■ **Collected data**:

★ ★ ★ ★

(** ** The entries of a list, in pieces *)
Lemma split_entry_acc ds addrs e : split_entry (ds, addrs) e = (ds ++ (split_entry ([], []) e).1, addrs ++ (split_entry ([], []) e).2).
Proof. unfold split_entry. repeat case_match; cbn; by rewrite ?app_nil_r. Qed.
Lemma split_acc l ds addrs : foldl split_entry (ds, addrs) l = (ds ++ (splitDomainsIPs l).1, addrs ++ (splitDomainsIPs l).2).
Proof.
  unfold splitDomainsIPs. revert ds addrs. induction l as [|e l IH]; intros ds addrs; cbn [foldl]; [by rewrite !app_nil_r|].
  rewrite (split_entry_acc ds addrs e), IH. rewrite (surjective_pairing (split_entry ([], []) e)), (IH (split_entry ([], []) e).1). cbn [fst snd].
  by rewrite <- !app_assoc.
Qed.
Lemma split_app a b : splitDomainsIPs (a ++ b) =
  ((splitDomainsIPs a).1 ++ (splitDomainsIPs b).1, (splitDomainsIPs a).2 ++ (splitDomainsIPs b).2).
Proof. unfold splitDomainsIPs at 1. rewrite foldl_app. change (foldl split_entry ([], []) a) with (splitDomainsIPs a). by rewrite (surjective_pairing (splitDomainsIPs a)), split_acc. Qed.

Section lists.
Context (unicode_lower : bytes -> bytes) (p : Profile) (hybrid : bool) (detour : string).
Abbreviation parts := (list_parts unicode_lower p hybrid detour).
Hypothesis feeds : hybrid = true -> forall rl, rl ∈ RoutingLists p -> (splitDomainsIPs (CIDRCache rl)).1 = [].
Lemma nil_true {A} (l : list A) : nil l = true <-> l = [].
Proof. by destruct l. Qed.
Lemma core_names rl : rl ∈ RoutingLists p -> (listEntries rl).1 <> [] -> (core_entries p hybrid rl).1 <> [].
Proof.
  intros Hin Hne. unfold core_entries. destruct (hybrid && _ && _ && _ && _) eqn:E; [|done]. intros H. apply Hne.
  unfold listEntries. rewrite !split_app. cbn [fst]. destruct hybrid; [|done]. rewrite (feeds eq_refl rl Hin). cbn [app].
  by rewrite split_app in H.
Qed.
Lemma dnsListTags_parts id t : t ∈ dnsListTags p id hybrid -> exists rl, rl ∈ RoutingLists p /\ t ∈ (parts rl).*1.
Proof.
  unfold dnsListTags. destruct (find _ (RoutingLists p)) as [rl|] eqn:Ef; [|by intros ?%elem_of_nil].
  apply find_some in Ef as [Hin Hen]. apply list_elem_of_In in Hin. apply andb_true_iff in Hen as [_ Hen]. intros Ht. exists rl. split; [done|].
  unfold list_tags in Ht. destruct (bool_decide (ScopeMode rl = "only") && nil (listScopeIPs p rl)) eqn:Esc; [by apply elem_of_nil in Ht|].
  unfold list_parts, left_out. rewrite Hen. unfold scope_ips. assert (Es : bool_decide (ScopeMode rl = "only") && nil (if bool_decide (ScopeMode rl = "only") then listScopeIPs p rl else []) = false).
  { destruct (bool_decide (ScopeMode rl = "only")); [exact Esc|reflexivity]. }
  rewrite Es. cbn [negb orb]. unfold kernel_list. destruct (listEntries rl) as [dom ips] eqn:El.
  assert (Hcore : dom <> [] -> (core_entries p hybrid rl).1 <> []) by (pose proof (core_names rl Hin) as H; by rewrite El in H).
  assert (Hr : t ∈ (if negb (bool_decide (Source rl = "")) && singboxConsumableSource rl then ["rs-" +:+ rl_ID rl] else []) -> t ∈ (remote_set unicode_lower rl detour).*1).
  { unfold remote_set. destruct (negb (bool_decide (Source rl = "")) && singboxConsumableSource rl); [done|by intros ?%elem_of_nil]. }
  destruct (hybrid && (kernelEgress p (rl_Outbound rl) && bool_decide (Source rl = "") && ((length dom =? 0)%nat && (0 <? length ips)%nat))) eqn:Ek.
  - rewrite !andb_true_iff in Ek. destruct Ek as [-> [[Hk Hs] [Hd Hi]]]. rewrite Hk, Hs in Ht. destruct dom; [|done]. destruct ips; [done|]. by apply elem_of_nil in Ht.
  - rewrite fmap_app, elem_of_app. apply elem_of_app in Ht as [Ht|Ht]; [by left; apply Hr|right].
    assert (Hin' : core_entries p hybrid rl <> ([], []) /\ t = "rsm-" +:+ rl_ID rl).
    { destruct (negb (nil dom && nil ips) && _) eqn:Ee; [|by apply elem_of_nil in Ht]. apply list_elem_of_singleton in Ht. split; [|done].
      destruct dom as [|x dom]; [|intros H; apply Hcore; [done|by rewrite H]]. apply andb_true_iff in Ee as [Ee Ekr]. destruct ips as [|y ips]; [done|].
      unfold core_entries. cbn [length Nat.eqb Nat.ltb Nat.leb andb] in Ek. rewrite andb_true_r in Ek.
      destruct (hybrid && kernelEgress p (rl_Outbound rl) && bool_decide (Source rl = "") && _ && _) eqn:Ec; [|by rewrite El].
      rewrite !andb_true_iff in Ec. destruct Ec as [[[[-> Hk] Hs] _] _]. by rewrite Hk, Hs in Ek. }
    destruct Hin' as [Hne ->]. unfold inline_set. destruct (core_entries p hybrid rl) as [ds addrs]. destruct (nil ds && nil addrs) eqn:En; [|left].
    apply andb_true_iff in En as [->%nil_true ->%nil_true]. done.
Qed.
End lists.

★ ★ ★ ★

■ **EXERCISE**: The answer should be nothing more than the lines from the one with "destruct Hin' as" through the end of the entries, restated word for word.

■ **WRITTEN ANSWER**:
    destruct Hin' as [Hne ->]. unfold inline_set. destruct (core_entries p hybrid rl) as [ds addrs]. destruct (nil ds && nil addrs) eqn:En; [|left].
    apply andb_true_iff in En as [->%nil_true ->%nil_true]. done.
Qed.
End lists.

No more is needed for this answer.